Isoforms of murine and human serum amyloid P component.

Isoelectric focusing (IEF) and immunofixation of murine serum amyloid P component (SAP), purified and in serum, showed a distinct and strain-dependent isoform pattern with up to seven bands (pI 5.1-5.7). Neuraminidase treatment caused a shift of the isoforms to more basic pI values, but did not affect their number. When the acute-phase response was analysed in three mouse strains, CBA/J and C3H/HeN initially showed seven SAP isoforms in serum and C57BL/6 J three or four. The responses in all three strains peaked at day 2 and were normalized within 14 days. On days 2 and 4, CBA/J and C3H/HeN mice showed one more acidic isoform and an increase in the concentration of the most basic isoform. C57BL/6 J mice exhibited two to three new isoforms during the acute-phase response. This appears to be the first demonstration of the physiological existence of SAP isoforms. In contrast, demonstration of isoforms of human SAP required the presence of urea and higher SAP concentrations.
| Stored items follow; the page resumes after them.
(* ===== verification/NbtTheorems.v ===== *)
(** * Theorems about the transport

    Messages arrive whole and in order however the stream is cut; names are encoded so
    that they can be decoded; and where the code does not do what it means to. *)

From S2P Require Import Prelude Nbt.
Import Errno.

(** ** Reading a stream *)

Definition is_got (x : io) : Prop := match x with Got _ => True | Fail _ _ => False end.

(** Every read finds something until the end of the stream, as much as it likes. *)
Definition flows (s : socket) : Prop := Forall is_got (so_io s).

Lemma sock_read_flows want s : flows s -> (0 < want)%nat -> exists k s',
  sock_read want s = (inr (take k (so_in s)), s') /\ (0 < k <= want)%nat /\ so_in s' = drop k (so_in s) /\ flows s'.
Proof.
  intros Hf Hw. unfold sock_read, flows in *. destruct (so_io s) as [|[n|e late] l].
  - exists want. eexists. split; [reflexivity|]. split; [lia|]. split; [done|constructor].
  - apply Forall_cons_1 in Hf as [_ Hf]. exists (Nat.min want (S n)). eexists. split; [reflexivity|]. split; [lia|]. done.
  - by apply Forall_cons_1 in Hf as [[] _].
Qed.

Lemma take_cons_length {A} k (l : list A) x r : take k l = x :: r -> (S (length r) <= k)%nat /\ (length l >= S (length r))%nat.
Proof. intros E. apply (f_equal length) in E. rewrite length_take in E. simpl in E. lia. Qed.

Lemma recvhdr_flows p w fuel : forall resid acc s, flows s -> (resid < fuel)%nat -> (resid <= length (so_in s))%nat ->
  exists s', recvhdr_loop fuel resid acc w p s = Some (inr (acc ++ take resid (so_in s)), p, s')
    /\ so_in s' = drop resid (so_in s) /\ flows s'.
Proof.
  induction fuel as [|fuel IH]; intros resid acc s Hf Hfu Hl; [lia|]. cbn [recvhdr_loop].
  destruct resid as [|r]; [exists s; by rewrite take_0, app_nil_r|].
  destruct (sock_read_flows (S r) s Hf) as (k & s' & -> & Hk & Hin & Hf'); [lia|].
  assert (length (take k (so_in s)) = k) as Hlk by (rewrite length_take; lia).
  destruct (take k (so_in s)) as [|x bs] eqn:Et; [simpl in Hlk; lia|]. rewrite Hlk, <- Et.
  destruct (Nat.ltb_spec (S r) k); [lia|].
  destruct (IH (S r - k)%nat (acc ++ take k (so_in s)) s') as (s2 & E & Hin2 & Hf2); [done|lia|rewrite Hin, length_drop; lia|].
  exists s2. rewrite E. split; [|split; [rewrite Hin2, Hin, drop_drop; f_equal; lia|done]].
  rewrite <- app_assoc, Hin, take_take_drop. by replace (k + (S r - k))%nat with (S r) by lia.
Qed.

Lemma recv_body_flows p fuel : (0 < nbp_rcvchunk p)%nat -> forall resid acc s, flows s -> (resid < fuel)%nat ->
  (resid <= length (so_in s))%nat ->
  exists s', recv_body fuel resid acc p s = Some (inr (acc ++ take resid (so_in s)), s')
    /\ so_in s' = drop resid (so_in s) /\ flows s'.
Proof.
  intros Hc. induction fuel as [|fuel IH]; intros resid acc s Hf Hfu Hl; [lia|]. cbn [recv_body].
  destruct resid as [|r]; [exists s; by rewrite take_0, app_nil_r|].
  destruct (sock_read_flows (Nat.min (S r) (nbp_rcvchunk p)) s Hf) as (k & s' & -> & Hk & Hin & Hf'); [lia|].
  assert (length (take k (so_in s)) = k) as Hlk by (rewrite length_take; lia).
  destruct (take k (so_in s)) as [|x bs] eqn:Et; [simpl in Hlk; lia|]. rewrite Hlk, <- Et.
  destruct (Nat.ltb_spec (S r) k); [lia|].
  destruct (IH (S r - k)%nat (acc ++ take k (so_in s)) s') as (s2 & E & Hin2 & Hf2); [done|lia|rewrite Hin, length_drop; lia|].
  exists s2. rewrite E. split; [|split; [rewrite Hin2, Hin, drop_drop; f_equal; lia|done]].
  rewrite <- app_assoc, Hin, take_take_drop. by replace (k + (S r - k))%nat with (S r) by lia.
Qed.

(** ** Headers *)

Lemma land_ones_lor k a t : 0 <= k <= 24 -> 0 <= a < 2 ^ k ->
  Z.land (Z.lor a (Z.shiftl t 24)) (Z.ones k) = a.
Proof.
  intros Hk Ha. rewrite Z.land_lor_distr_l, !Z.land_ones by lia. rewrite Z.mod_small by done.
  rewrite Z.shiftl_mul_pow2 by lia. replace (t * 2 ^ 24) with (t * 2 ^ (24 - k) * 2 ^ k).
  - by rewrite Z_mod_mult, Z.lor_0_r.
  - rewrite <- Z.mul_assoc, <- Z.pow_add_r by lia. do 2 f_equal. lia.
Qed.

Lemma len_mask_ones p : len_mask p = Z.ones (if nbf_netbios p then 17 else 24).
Proof. unfold len_mask. by destruct (nbf_netbios p). Qed.

Lemma sethdr_range p t len : 0 <= t < 256 -> 0 <= Z.lor (Z.land len (len_mask p)) (Z.shiftl t 24) < 2 ^ 32.
Proof.
  intros Ht. assert (0 <= Z.land len (len_mask p) < 2 ^ 24) as Ha.
  { rewrite len_mask_ones, Z.land_ones by (destruct (nbf_netbios p); lia).
    pose proof (Z.mod_pos_bound len (2 ^ 24)). pose proof (Z.mod_pos_bound len (2 ^ 17)). destruct (nbf_netbios p); lia. }
  set (a := Z.land len (len_mask p)) in *. rewrite Z.shiftl_mul_pow2 by lia.
  assert (0 <= Z.lor a (t * 2 ^ 24)) by (apply Z.lor_nonneg; lia). split; [done|].
  destruct (decide (Z.lor a (t * 2 ^ 24) = 0)) as [->|]; [lia|]. apply Z.log2_lt_pow2; [lia|].
  rewrite Z.log2_lor by lia. apply Z.max_lub_lt.
  - destruct (decide (a = 0)) as [->|]; [done|]. apply Z.log2_lt_pow2; lia.
  - destruct (decide (t = 0)) as [->|]; [done|]. apply Z.log2_lt_pow2; lia.
Qed.

(** A header says what was put into it, as long as the length fits. *)
Lemma decode_sethdr p t len : 0 <= t < 256 -> known_type (nbf_netbios p) t = true -> 0 <= len <= len_mask p ->
  decode_hdr (nbf_netbios p) (nb_sethdr p t len) = inr (len, t).
Proof.
  intros Ht Hk Hl. unfold decode_hdr, nb_sethdr. rewrite be_value_bytes.
  change (256 ^ Z.of_nat 4) with (2 ^ 32). rewrite Z.mod_small by (by apply sethdr_range).
  set (k := if nbf_netbios p then 17 else 24). assert (17 <= k <= 24) as Hk17 by (unfold k; destruct (nbf_netbios p); lia).
  assert (len_mask p = Z.ones k) as Em by apply len_mask_ones.
  assert (0 <= len < 2 ^ k) as Hlen by (rewrite Em, Z.ones_equiv in Hl; lia).
  assert (Z.land len (len_mask p) = len) as -> by (rewrite Em, Z.land_ones, Z.mod_small by lia; done).
  assert (len < 2 ^ 24) by (pose proof (Z.pow_le_mono_r 2 k 24); lia).
  assert (Z.land (Z.shiftr (Z.lor len (Z.shiftl t 24)) 24) 0xff = t) as ->.
  { rewrite Z.shiftr_lor, Z.shiftr_shiftl_l, Z.sub_diag, Z.shiftl_0_r by lia.
    rewrite (Z.shiftr_div_pow2 len), Z.div_small, Z.lor_0_l by lia.
    change 0xff with (Z.ones 8). rewrite Z.land_ones, Z.mod_small by lia. done. }
  assert (nbf_netbios p && negb (Z.land (Z.shiftr (Z.lor len (Z.shiftl t 24)) 16) 0xfe =? 0) = false) as ->.
  { unfold k in *. destruct (nbf_netbios p); [|done]. cbn [andb].
    rewrite Z.shiftr_lor, Z.shiftr_shiftl_l by lia. rewrite Z.land_lor_distr_l.
    assert (Z.land (Z.shiftl t (24 - 16)) 0xfe = 0) as ->.
    { change 0xfe with (Z.land (Z.ones 8) 0xfe). rewrite Z.land_assoc, Z.land_ones, Z.shiftl_mul_pow2 by lia.
      change (24 - 16) with 8. by rewrite Z_mod_mult. }
    rewrite (Z.shiftr_div_pow2 len) by lia.
    assert (len `div` 2 ^ 16 = 0 \/ len `div` 2 ^ 16 = 1) as [->| ->]; [|done..].
    pose proof (Z.div_pos len (2 ^ 16)). pose proof (Z.div_lt_upper_bound len (2 ^ 16) 2). lia. }
  rewrite Hk. assert ((if nbf_netbios p then SMB_MAXPKTLEN else SMB_LARGE_MAXPKTLEN) = Z.ones k) as ->
    by (unfold k; by destruct (nbf_netbios p)).
  rewrite land_ones_lor by lia. done.
Qed.

Lemma length_sethdr p t len : length (nb_sethdr p t len) = 4%nat.
Proof. apply length_be_bytes. Qed.

(** ** Packets *)

Record pkt := Pkt { k_type : Z; k_data : list Z }.

Definition frame (p : nbpcb) (k : pkt) : list Z := nb_sethdr p (k_type k) (Z.of_nat (length (k_data k))) ++ k_data k.

Definition fits (p : nbpcb) (k : pkt) : Prop :=
  0 <= k_type k < 256 /\ known_type (nbf_netbios p) (k_type k) = true /\ Z.of_nat (length (k_data k)) <= len_mask p.

(** A packet that a session skips. *)
Definition noise (p : nbpcb) (k : pkt) : Prop := fits p k /\ keep_packet p (k_type k) (k_data k) = false.

Lemma recvhdr_frame w p k rest s : flows s -> fits p k -> so_in s = frame p k ++ rest ->
  exists s', nbssn_recvhdr w p s = Some (inr (Z.of_nat (length (k_data k)), k_type k), p, s')
    /\ so_in s' = k_data k ++ rest /\ flows s'.
Proof.
  intros Hf (Ht & Hk & Hl) Hs. unfold nbssn_recvhdr, frame in *. rewrite <- app_assoc in Hs.
  destruct (recvhdr_flows p w (6 + length (so_io s)) 4 [] s) as (s' & -> & Hin & Hf'); [done|lia| |].
  { rewrite Hs, length_app, length_sethdr. lia. }
  cbn [mbind option_bind]. rewrite Hs in *. cbn [app].
  rewrite take_app_length' by (by rewrite length_sethdr). rewrite drop_app_length' in Hin by (by rewrite length_sethdr).
  exists s'. rewrite decode_sethdr by (done || lia). done.
Qed.

Lemma recv_loop_frames w p m rest : (0 < nbp_rcvchunk p)%nat -> is_session p = true ->
  fits p (Pkt NB_SSN_MESSAGE m) -> m <> [] ->
  forall ks fuel s, flows s -> Forall (noise p) ks -> (length ks < fuel)%nat ->
  so_in s = concat (map (frame p) ks) ++ frame p (Pkt NB_SSN_MESSAGE m) ++ rest ->
  exists s', recv_loop fuel w p s = Some (inr (m, Z.of_nat (length m), NB_SSN_MESSAGE), p, s') /\ so_in s' = rest /\ flows s'.
Proof.
  intros Hc Hse Hm Hne. induction ks as [|k ks IH]; intros [|fuel] s Hf Hks Hfu Hs; simpl length in Hfu; try lia; cbn [recv_loop].
  - destruct (recvhdr_frame w p (Pkt NB_SSN_MESSAGE m) rest s Hf Hm Hs) as (s1 & -> & Hin & Hf1). cbn [mbind option_bind k_data k_type].
    rewrite Nat2Z.id. destruct (recv_body_flows p (S (length m + length (so_io s1))) Hc (length m) [] s1) as (s2 & -> & Hin2 & Hf2);
      [done|lia|rewrite Hin, length_app; simpl; lia|].
    cbn [mbind option_bind app k_data] in *. rewrite Hin, take_app_length. rewrite Hin, drop_app_length in Hin2.
    unfold keep_packet. rewrite Hse. destruct m; [done|]. exists s2. done.
  - apply Forall_cons_1 in Hks as [[Hk Hkeep] Hks]. cbn [map concat] in Hs. rewrite <- app_assoc in Hs.
    destruct (recvhdr_frame w p k _ s Hf Hk Hs) as (s1 & -> & Hin & Hf1). cbn [mbind option_bind].
    rewrite Nat2Z.id.
    destruct (recv_body_flows p (S (length (k_data k) + length (so_io s1))) Hc (length (k_data k)) [] s1) as (s2 & -> & Hin2 & Hf2);
      [done|lia|rewrite Hin, length_app; lia|].
    cbn [mbind option_bind app]. rewrite Hin, take_app_length, Hkeep. rewrite Hin, drop_app_length in Hin2.
    apply IH; [done|done|lia|done].
Qed.

(** Receiving as often as there are messages. *)
Fixpoint receive_all (count : nat) (decrypt : list Z -> Z + list Z) (p : nbpcb) (s : socket) : option (list (Z + list Z) * socket) :=
  match count with
  | O => Some ([], s)
  | S count =>
      r ← smb_nbst_recv decrypt p s;
      let '(x, p, s) := r : (Z + list Z) * nbpcb * socket in
      r ← receive_all count decrypt p s;
      Some (x :: r.1, r.2)
  end.

(** What is handed on of a message. *)
Definition handed (decrypt : list Z -> Z + list Z) (m : list Z) : Z + list Z :=
  match m with 0xfd :: _ => decrypt m | _ => inr m end.

(** A peer that sends [l]: before each message it may send packets that a session skips. *)
Fixpoint stream_of (p : nbpcb) (l : list (list pkt * list Z)) : list Z :=
  match l with
  | [] => []
  | (ks, m) :: l =>
      concat (map (frame p) ks)
      ++ match smb_nbst_send true (Some p) m with inr bs => bs | inl _ => [] end ++ stream_of p l
  end.

Definition sendable (p : nbpcb) (x : list pkt * list Z) : Prop :=
  Forall (noise p) x.1 /\ x.2 <> [] /\ Z.of_nat (length x.2) <= len_mask p.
TEF and immunofixation of SAP monomers showed five to eight isoforms, ranging from pI 4.7-5.7. IEF of SAP in human serum resulted in a less distinct pattern and more acidic isoforms. As with murine SAP, neuraminidase treatment caused a shift of the isoforms, but no reduction in isoform number. Two-dimensional gel electrophoresis confirmed the existence of multiple isoforms of human SAP monomers.